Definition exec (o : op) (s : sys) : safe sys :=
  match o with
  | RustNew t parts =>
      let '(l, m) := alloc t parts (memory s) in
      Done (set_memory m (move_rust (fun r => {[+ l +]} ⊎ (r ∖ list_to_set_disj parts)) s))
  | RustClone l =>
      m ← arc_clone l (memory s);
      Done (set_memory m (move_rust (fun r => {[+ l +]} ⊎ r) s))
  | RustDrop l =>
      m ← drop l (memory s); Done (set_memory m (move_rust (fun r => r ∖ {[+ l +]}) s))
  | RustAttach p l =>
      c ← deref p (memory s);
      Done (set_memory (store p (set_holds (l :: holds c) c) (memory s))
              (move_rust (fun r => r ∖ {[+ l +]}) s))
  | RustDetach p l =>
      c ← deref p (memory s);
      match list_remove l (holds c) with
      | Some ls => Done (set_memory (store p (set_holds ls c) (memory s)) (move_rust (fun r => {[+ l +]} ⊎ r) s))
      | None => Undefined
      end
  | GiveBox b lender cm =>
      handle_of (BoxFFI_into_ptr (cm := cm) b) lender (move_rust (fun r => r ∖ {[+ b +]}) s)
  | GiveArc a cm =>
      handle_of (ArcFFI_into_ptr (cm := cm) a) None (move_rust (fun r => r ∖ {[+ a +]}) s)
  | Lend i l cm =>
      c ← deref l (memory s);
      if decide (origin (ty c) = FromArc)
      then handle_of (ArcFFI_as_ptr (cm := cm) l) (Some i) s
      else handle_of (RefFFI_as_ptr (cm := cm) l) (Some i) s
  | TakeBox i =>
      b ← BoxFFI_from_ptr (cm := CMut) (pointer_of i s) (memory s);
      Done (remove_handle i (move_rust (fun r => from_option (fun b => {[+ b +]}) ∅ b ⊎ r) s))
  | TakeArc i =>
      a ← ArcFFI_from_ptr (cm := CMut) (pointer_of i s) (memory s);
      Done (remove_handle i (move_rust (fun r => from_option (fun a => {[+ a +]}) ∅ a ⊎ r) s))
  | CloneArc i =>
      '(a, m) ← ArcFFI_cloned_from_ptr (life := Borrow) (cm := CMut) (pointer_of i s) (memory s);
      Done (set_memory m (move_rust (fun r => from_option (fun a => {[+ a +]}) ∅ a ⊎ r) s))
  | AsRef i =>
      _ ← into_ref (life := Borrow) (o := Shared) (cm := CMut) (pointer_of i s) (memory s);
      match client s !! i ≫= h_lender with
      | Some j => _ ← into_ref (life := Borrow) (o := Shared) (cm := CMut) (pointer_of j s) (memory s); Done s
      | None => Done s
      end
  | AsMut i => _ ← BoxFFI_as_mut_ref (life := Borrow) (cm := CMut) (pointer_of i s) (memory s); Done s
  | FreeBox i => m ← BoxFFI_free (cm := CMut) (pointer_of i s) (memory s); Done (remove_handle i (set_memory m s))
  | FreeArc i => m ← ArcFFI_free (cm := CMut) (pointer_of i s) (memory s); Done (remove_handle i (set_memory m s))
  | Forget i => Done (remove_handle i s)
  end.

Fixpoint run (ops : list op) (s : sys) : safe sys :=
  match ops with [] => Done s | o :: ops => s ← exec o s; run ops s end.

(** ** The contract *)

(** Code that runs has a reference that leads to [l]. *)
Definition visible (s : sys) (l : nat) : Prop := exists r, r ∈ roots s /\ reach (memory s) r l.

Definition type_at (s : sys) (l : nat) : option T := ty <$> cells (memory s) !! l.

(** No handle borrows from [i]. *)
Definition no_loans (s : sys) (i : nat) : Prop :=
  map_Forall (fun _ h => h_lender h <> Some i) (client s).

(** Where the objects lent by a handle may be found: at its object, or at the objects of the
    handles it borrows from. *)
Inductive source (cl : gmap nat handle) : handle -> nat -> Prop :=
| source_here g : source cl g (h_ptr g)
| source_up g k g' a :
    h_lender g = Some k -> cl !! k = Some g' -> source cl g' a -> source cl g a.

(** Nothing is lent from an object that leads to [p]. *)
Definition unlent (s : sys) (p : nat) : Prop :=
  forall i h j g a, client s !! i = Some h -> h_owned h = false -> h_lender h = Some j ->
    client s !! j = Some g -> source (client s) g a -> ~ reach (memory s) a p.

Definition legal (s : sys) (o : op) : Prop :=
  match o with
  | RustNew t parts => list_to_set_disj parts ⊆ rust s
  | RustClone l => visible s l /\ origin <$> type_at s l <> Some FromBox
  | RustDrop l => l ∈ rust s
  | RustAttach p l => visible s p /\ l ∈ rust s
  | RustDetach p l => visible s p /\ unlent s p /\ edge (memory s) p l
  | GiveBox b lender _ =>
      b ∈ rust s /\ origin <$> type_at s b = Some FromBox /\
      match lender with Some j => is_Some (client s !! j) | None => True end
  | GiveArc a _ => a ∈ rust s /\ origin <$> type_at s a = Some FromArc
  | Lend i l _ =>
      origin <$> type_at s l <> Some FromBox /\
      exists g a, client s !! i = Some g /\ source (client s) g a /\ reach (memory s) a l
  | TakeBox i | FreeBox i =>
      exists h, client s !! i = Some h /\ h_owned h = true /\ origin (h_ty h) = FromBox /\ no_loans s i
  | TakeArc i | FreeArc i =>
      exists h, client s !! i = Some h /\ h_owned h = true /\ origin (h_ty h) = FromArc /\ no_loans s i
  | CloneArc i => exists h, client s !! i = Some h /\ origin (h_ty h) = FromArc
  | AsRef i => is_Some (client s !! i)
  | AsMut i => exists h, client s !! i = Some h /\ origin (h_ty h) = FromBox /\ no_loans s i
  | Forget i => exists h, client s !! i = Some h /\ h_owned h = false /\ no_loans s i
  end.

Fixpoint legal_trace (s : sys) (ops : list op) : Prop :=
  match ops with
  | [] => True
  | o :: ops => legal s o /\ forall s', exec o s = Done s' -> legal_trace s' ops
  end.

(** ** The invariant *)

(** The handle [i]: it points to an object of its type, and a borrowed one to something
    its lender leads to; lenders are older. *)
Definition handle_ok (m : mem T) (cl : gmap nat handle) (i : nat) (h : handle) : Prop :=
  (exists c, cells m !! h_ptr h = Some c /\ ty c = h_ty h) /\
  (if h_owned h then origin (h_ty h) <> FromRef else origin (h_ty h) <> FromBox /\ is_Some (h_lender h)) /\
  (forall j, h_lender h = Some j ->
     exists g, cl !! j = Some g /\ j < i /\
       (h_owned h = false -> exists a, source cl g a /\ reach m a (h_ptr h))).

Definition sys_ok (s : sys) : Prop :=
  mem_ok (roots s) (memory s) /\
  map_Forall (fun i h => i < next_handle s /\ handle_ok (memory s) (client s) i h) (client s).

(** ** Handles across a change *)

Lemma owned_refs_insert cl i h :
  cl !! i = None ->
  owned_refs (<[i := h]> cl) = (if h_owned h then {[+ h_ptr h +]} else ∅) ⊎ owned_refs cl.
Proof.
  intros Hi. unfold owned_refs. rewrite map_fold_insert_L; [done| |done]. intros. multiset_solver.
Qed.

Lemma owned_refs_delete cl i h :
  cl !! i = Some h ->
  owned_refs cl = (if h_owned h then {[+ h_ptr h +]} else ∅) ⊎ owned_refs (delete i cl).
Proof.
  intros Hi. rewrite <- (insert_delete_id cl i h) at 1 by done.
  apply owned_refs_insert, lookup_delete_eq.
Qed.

* _About this task_:
The listing above holds a line with "match list_remove l (holds c) with" and a line with "Done (remove_handle i (move_rust (fun r => from_option (fun b". Print the stretch from the first through the second, exactly and alone.

* _Answer to this exercise_:
      match list_remove l (holds c) with
      | Some ls => Done (set_memory (store p (set_holds ls c) (memory s)) (move_rust (fun r => {[+ l +]} ⊎ r) s))
      | None => Undefined
      end
  | GiveBox b lender cm =>
      handle_of (BoxFFI_into_ptr (cm := cm) b) lender (move_rust (fun r => r ∖ {[+ b +]}) s)
  | GiveArc a cm =>
      handle_of (ArcFFI_into_ptr (cm := cm) a) None (move_rust (fun r => r ∖ {[+ a +]}) s)
  | Lend i l cm =>
      c ← deref l (memory s);
      if decide (origin (ty c) = FromArc)
      then handle_of (ArcFFI_as_ptr (cm := cm) l) (Some i) s
      else handle_of (RefFFI_as_ptr (cm := cm) l) (Some i) s
  | TakeBox i =>
      b ← BoxFFI_from_ptr (cm := CMut) (pointer_of i s) (memory s);
      Done (remove_handle i (move_rust (fun r => from_option (fun b => {[+ b +]}) ∅ b ⊎ r) s))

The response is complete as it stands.